Il Getty Museum acquisisce la prima fotografia creata con IA

Nei giorni in cui infuriano polemiche e dibattiti sull’uso dell’Intelligenza Artificiale nell’arte, il Getty Museum di Los Angeles ha deciso di compiere una scelta storica, acquisendo Cristian en el Amor de Calle (2024), un’opera dell’artista queer costaricano Matías Sauter Morera. Si tratta della prima fotografia generata tramite IA a entrare nella prestigiosa collezione del museo, segnando una svolta nel rapporto tra creatività umana e tecnologia.

L’opera ritrae due giovani uomini latinoamericani in un caffè rustico, avvolti in giacche di pelle blu con dettagli dorati. L’estetica richiama la storia dei pegamachos, cowboy della costa di Guanacaste negli anni ’70, famosi per i loro incontri segreti con giovani gay. Per creare l’immagine, Morera ha usato modelli di Intelligenza Artificiale insieme a tecniche tradizionali di post-produzione, come il fotoritocco su Photoshop. La scelta dell’artista di impiegare l’IA non è soltanto stilistica, ma anche etica: nessun volto reale è stato immortalato, proteggendo così l’anonimato di una comunità storicamente invisibilizzata. La decisione del Getty Museum di acquisire quest’opera arriva in un momento delicato, mentre il mondo dell’arte discute se l’uso dell’IA sia uno strumento espressivo legittimo o una minaccia alla creatività umana. Il museo ha deciso di esporla nella mostra The Queer Lens: A History of Photography, prevista dal 17 giugno al 28 settembre 2025, accanto a fotografie storiche che hanno raccontato le lotte e le identità delle comunità LGBTQ+.

L’acquisizione del Getty si inserisce in un più ampio e acceso dibattito internazionale sull’impatto dell’IA nelle arti visive. L’anno scorso, l’Ufficio Copyright degli Stati Uniti aveva stabilito che le opere create esclusivamente da IA non possono essere protette da copyright, una sentenza che ha scatenato reazioni contrastanti. Artisti e creativi temono che le loro opere vengano usate per addestrare modelli IA senza consenso, riducendo la loro unicità a semplici dati per algoritmi.

Un esempio eclatante di questa tensione è stato il caso della piattaforma Stability AI, citata in giudizio da un collettivo di artisti per aver utilizzato senza autorizzazione milioni di immagini per il training dei propri modelli.

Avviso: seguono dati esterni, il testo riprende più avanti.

(* ===== verification/Consumer.v ===== *)
(** * Consumer: the state and the operations of a consumer

    consumer.go and the consumer half of health.go: the lifecycle flags, pausing,
    draining and shutdown, the generations with their close and cancellation, the
    dispatcher of [consumeGeneration] with its ring of pending deliveries, and the
    workers' [handle] with [settle].

    What [stateMu] guards is the record [lifecycle], what [admissionMu] guards the
    record [admission].  A generation and the result shared by the copies of a
    delivery are referred to by their index, as the code refers to them by
    pointer.  The record [traffic] holds the jobs channel, the workers, the
    results and the client calls, with logs of what was received, accepted and
    admitted.  Where the code waits for a channel, a timer or a context, the
    definition takes what ended the wait as an argument. *)

From S2P Require Import Prelude GoText Errors Config Amqp Message Topology Settlement Delivery Observation.
From S2P Require Import Producer.

(** ** Generations *)

(** [consumerGeneration]: the failure slot, the close and the cancellation with
    their results once they are known, and the delegation mark. *)
Record consumerGeneration := mkConsumerGeneration {
  cg_failure : bool;
  cg_closed : bool;
  cg_closeResult : option (option error);
  cg_cancelStarted : bool;
  cg_cancelResult : option (option error);
  cg_delegated : bool }.

Definition newConsumerGeneration : consumerGeneration :=
  mkConsumerGeneration false false None false None false.

(** [consumerEnvelope]: the delivery with its tag, its generation and the result
    its copies share. *)
Record consumerEnvelope := mkEnvelope {
  env_delivery : Delivery;
  env_tag : Z;
  env_generation : nat;
  env_settlement : nat }.

(** ** Consumer state *)

Record lifecycle := mkLifecycle {
  lc_stopping : bool;
  lc_recovering : bool;
  lc_stopped : bool;
  lc_terminalErr : option error;
  lc_generation : nat;
  lc_drainErr : option error;
  lc_resourceErr : option error }.
(* ===== verification/ConsumerRun.v ===== *)
(** * ConsumerRun: every run of a consumer

    The invariants of [consumer_step]: how the operations of consumer.go change
    the shared state ([evolves]), what holds of the state in each phase of the
    supervisor ([state_inv]), and that deliveries are admitted in the order of the
    broker ([order_inv]). *)

From S2P Require Import Prelude GoText Errors Config Amqp Message Topology Settlement Delivery Observation.
From S2P Require Import Producer Consumer ConsumerFlow.

(** ** What an operation may change *)

Definition unavailable_or_none (err : option error) : Prop := err = None ∨ err = Some ErrConsumerUnavailable.

(** The stream is in order, quiet, and open until the consumer has stopped. *)
Definition stream_ok (c : Consumer) : Prop :=
  stream_inv (cn_observations c) ∧ os_emitting (cn_observations c) = []
  ∧ os_close (cn_observations c) = if lc_stopped (cn_lifecycle c) then CloseDone else CloseIdle.

(** Admission is closed first thing in a shutdown, then the consumer stops. *)
Definition shutdown_ok (c : Consumer) : Prop :=
  (am_shutdownAdmissionClosed (cn_admission c) = true ↔ cn_shutdown c ≠ ConsumerOpen)
  ∧ (cn_shutdown c = ConsumerStopping ∨ cn_shutdown c = ConsumerShutdownDone → isStopping c = true).

(** The operations other than the supervisor's own keep the generation, the
    terminal error and the stopped flag, never take back stopping, a closed
    admission or a reported drain error, begin no recovery once stopping, and end
    the contexts only when stopping. *)
Record evolves (c c' : Consumer) : Prop := {
  ev_generation : currentGeneration c' = currentGeneration c;
  ev_generations : length (cn_generations c') = length (cn_generations c);
  ev_stopped : lc_stopped (cn_lifecycle c') = lc_stopped (cn_lifecycle c);
  ev_terminal : lc_terminalErr (cn_lifecycle c') = lc_terminalErr (cn_lifecycle c);
  ev_stopping : isStopping c = true → isStopping c' = true;
  ev_recovering : isStopping c = true → lc_recovering (cn_lifecycle c') = true →
    lc_recovering (cn_lifecycle c) = true;
  ev_drainErr : lc_drainErr (cn_lifecycle c') = lc_drainErr (cn_lifecycle c)
    ∨ lc_drainErr (cn_lifecycle c') = Some ErrConsumerUnavailable;
  ev_resourceErr : lc_resourceErr (cn_lifecycle c') = lc_resourceErr (cn_lifecycle c)
    ∨ lc_resourceErr (cn_lifecycle c') = Some ErrConsumerUnavailable;
  ev_closed : am_shutdownAdmissionClosed (cn_admission c) = true →
    am_shutdownAdmissionClosed (cn_admission c') = true;
  ev_recovery : cn_recoveryStopped c' = true → cn_recoveryStopped c = true ∨ isStopping c' = true;
  ev_lifetime : cn_lifetimeStopped c' = true → cn_lifetimeStopped c = true ∨ isStopping c' = true;
  ev_shutdown : shutdown_ok c → shutdown_ok c';
  ev_stream : stream_ok c → stream_ok c' }.

#[global] Instance evolves_refl : Reflexive evolves.
Proof. intros c. split; auto. Qed.

#[global] Instance evolves_trans : Transitive evolves.
Proof.
  intros c1 c2 c3 [] []. split; try congruence; try tauto.
  - destruct ev_drainErr1 as [->|]; auto.
  - destruct ev_resourceErr1 as [->|]; auto.
Qed.

Create HintDb evolves discriminated.

(** Splits an operation at its tests and evaluates what it leaves unchanged. *)
Ltac evolve_cases := repeat case_match; simplify_eq/=; try reflexivity.
Ltac evolve_solve := split; simpl in *; try done; try tauto; auto.

Lemma evolves_observe c o : evolves c (Consumer_observe c o).
Proof.
  evolve_solve. intros (Hs & He & Hc). destruct (emit_quiet _ o Hs He) as (? & ? & ?).
  unfold stream_ok. simpl. split_and!; congruence.
Qed.
#[export] Hint Resolve evolves_observe : evolves.

Lemma evolves_observe_if b c o : evolves c (observe_if b c o).
Proof. destruct b; [apply evolves_observe|reflexivity]. Qed.
#[export] Hint Resolve evolves_observe_if : evolves.

Lemma evolves_set_generation c g f : evolves c (set_generation c g f).
Proof. evolve_solve. by rewrite length_alter. Qed.
#[export] Hint Resolve evolves_set_generation : evolves.

(** A change of the lifecycle record alone. *)
Lemma evolves_lifecycle c l :
  let l0 := cn_lifecycle c in
  lc_generation l = lc_generation l0 → lc_stopped l = lc_stopped l0 → lc_terminalErr l = lc_terminalErr l0 →
  (lc_stopping l0 = true → lc_stopping l = true) →
  (lc_stopping l0 = true → lc_recovering l = true → lc_recovering l0 = true) →
  (lc_drainErr l = lc_drainErr l0 ∨ lc_drainErr l = Some ErrConsumerUnavailable) →
  (lc_resourceErr l = lc_resourceErr l0 ∨ lc_resourceErr l = Some ErrConsumerUnavailable) →
  evolves c (set_lifecycle c l).
Proof.
  simpl. intros Hg Hs Ht Hst Hr Hd Hre. split; simpl; try done; auto.
  - intros [H1 H2]. split; [done|]. unfold isStopping in *. simpl. auto.
  - unfold stream_ok. simpl. by rewrite Hs.
Qed.

Ltac evolve_lifecycle := apply evolves_lifecycle; simpl; try done; auto.

Lemma evolves_setDrainError c : evolves c (setDrainError c).
Proof. evolve_lifecycle. Qed.
#[export] Hint Resolve evolves_setDrainError : evolves.

Lemma evolves_setResourceError c err : evolves c (setResourceError c err).
Proof. unfold setResourceError. destruct err; [|reflexivity]. evolve_lifecycle. Qed.
#[export] Hint Resolve evolves_setResourceError : evolves.

Lemma evolves_begin_stopping c : evolves c (begin_stopping c).
Proof. etrans; [|apply evolves_observe_if]. evolve_lifecycle. Qed.
#[export] Hint Resolve evolves_begin_stopping : evolves.

Lemma evolves_beginRecovery c : evolves c (beginRecovery c).
Proof.
  etrans; [|apply evolves_observe_if]. unfold consumerRecoveryAllowed.
  destruct (lc_stopping (cn_lifecycle c)) eqn:Hs; simpl; [by evolve_lifecycle|].
  destruct (_ && _); evolve_lifecycle; congruence.
Qed.
#[export] Hint Resolve evolves_beginRecovery : evolves.

Lemma evolves_finishRecovery c : evolves c (Consumer_finishRecovery c).
Proof. etrans; [|apply evolves_observe]. evolve_lifecycle. Qed.
#[export] Hint Resolve evolves_finishRecovery : evolves.

Lemma evolves_failGeneration c g : evolves c (Consumer_failGeneration c g).
Proof.
  unfold Consumer_failGeneration. set (current := (lc_generation _ =? g)%nat).
  set (l1 := if current && lc_stopping (cn_lifecycle c) && negb (present (lc_drainErr (cn_lifecycle c)))
             then with_drainErr (cn_lifecycle c) (Some ErrConsumerUnavailable) else cn_lifecycle c).
  set (changed := consumerRecoveryAllowed _ _ _ _).
  assert (evolves c (set_lifecycle c (if changed then with_recovering l1 true else l1))) as H.
  { subst changed l1. unfold consumerRecoveryAllowed.
    destruct (lc_stopping (cn_lifecycle c)) eqn:Hs; simpl.
    - rewrite andb_false_r. simpl. destruct (_ && _); evolve_lifecycle.
    - rewrite andb_false_r. simpl. destruct (_ && _); evolve_lifecycle; congruence. }
  destruct (negb (consumerGenerationCanSignal _ _)); [done|].
  etrans; [exact H|]. etrans; [apply evolves_observe_if|]. apply evolves_set_generation.
Qed.
#[export] Hint Resolve evolves_failGeneration : evolves.

(** A change of the admission record alone. *)
Lemma evolves_admission c a :
  am_shutdownAdmissionClosed a = am_shutdownAdmissionClosed (cn_admission c) → evolves c (set_admission c a).
Proof. intros H. split; simpl; try done; auto; [congruence|]. unfold shutdown_ok. simpl. by rewrite H. Qed.

Lemma evolves_signal c : evolves c (signalAdmissionChanged c).
Proof. by apply evolves_admission. Qed.
#[export] Hint Resolve evolves_signal : evolves.

Lemma evolves_Pause c : evolves c (Pause c).2.
Proof.
  unfold Pause. destruct (Consumer_closed c); [reflexivity|]. destruct (am_paused _); [reflexivity|].
  etrans; [|apply evolves_signal]. by apply evolves_admission.
Qed.
#[export] Hint Resolve evolves_Pause : evolves.

Lemma evolves_Resume c : evolves c (Resume c).2.
Proof.
  unfold Resume. destruct (Consumer_closed c); [reflexivity|]. destruct (negb _); [reflexivity|].
  etrans; [|apply evolves_signal]. by apply evolves_admission.
Qed.
#[export] Hint Resolve evolves_Resume : evolves.

Lemma evolves_closeGeneration c g event : evolves c (closeGeneration c g event).2.
Proof.
  unfold closeGeneration. destruct (cn_generations c !! g) as [x|]; [|reflexivity].
  destruct event as [|r ch|]; try apply evolves_set_generation.
  destruct (cg_closeResult x); [apply evolves_set_generation|].
  etrans; apply evolves_set_generation.
Qed.
#[export] Hint Resolve evolves_closeGeneration : evolves.

Lemma evolves_cancelGeneration c g ctxErr event : evolves c (cancelGeneration c g ctxErr event).2.
Proof.
  unfold cancelGeneration. destruct (cn_generations c !! g) as [x|]; [|reflexivity].
  destruct (negb _); [reflexivity|]. destruct ctxErr; [apply evolves_set_generation|].
  destruct event; [|apply evolves_set_generation].
  destruct (cg_cancelResult x); [apply evolves_set_generation|]. etrans; apply evolves_set_generation.
Qed.
#[export] Hint Resolve evolves_cancelGeneration : evolves.

Lemma evolves_Drain_begin c : evolves c (Drain_begin c).
Proof.
  etrans; [apply evolves_begin_stopping|]. assert (isStopping (begin_stopping c) = true) as Hs.
  { unfold begin_stopping. by destruct (negb _). }
  split; simpl; try done; auto.
Qed.
#[export] Hint Resolve evolves_Drain_begin : evolves.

Anche nel mercato dell’arte si sono sollevate proteste: una recente asta organizzata da Christie’s, dedicata a opere generate da IA (ne abbiamo parlato qui), ha scatenato l’ira di oltre 6.000 creativi che hanno firmato una petizione per la sua cancellazione. La protesta non era solo contro l’uso dell’IA, ma contro il modo in cui viene sfruttata l’arte umana per addestrare i modelli generativi.

Con l’acquisizione dell’opera di Morera, il Getty Museum lancia un messaggio importante: l’IA, se usata con consapevolezza e intenzione artistica, può arricchire il linguaggio visivo, senza sostituire la creatività umana. È interessante notare come lo stesso Morera si sia posizionato all’interno del dibattito: pur utilizzando l’IA per generare l’immagine, ha sottolineato l’importanza del suo intervento umano nella fase di post-produzione.

Per l’artista, l’IA è uno strumento, non l’autore. Il Getty, celebre per la sua attenzione alla storia della fotografia, riconosce in Cristian en el Amor de Calle non solo un risultato tecnologico, ma un’opera dal forte impatto sociale e culturale. Essa documenta una memoria storica queer che rischierebbe altrimenti di perdersi, evidenziando come l’IA possa diventare un mezzo per dare visibilità a storie spesso dimenticate.

L’acquisizione del Getty Museum non è solo un gesto simbolico, ma un invito al dialogo: l’IA nell’arte non è una minaccia, ma uno strumento il cui valore dipende dall’uso che se ne fa. L’esempio di Matías Sauter Morera dimostra che l’incontro tra arte e tecnologia può generare opere cariche di significato, soprattutto quando la macchina non sostituisce l’artista, ma lo accompagna nel processo creativo.

La domanda che resta aperta è: riusciremo a stabilire confini etici chiari tra l’ispirazione umana e l’assistenza artificiale? Oppure, come affermato dalla storica dell’arte Charlotte Kent: “Forse l’arte del futuro sarà proprio questa: una continua negoziazione tra umano e artificiale, tra emozione e algoritmo.”

Il Getty Museum ha scelto di non temere il futuro, ma di esplorarlo. La vera sfida, ora, è per il pubblico: osservare queste opere con mente aperta e cuore critico, chiedendosi non come siano state create, ma perché.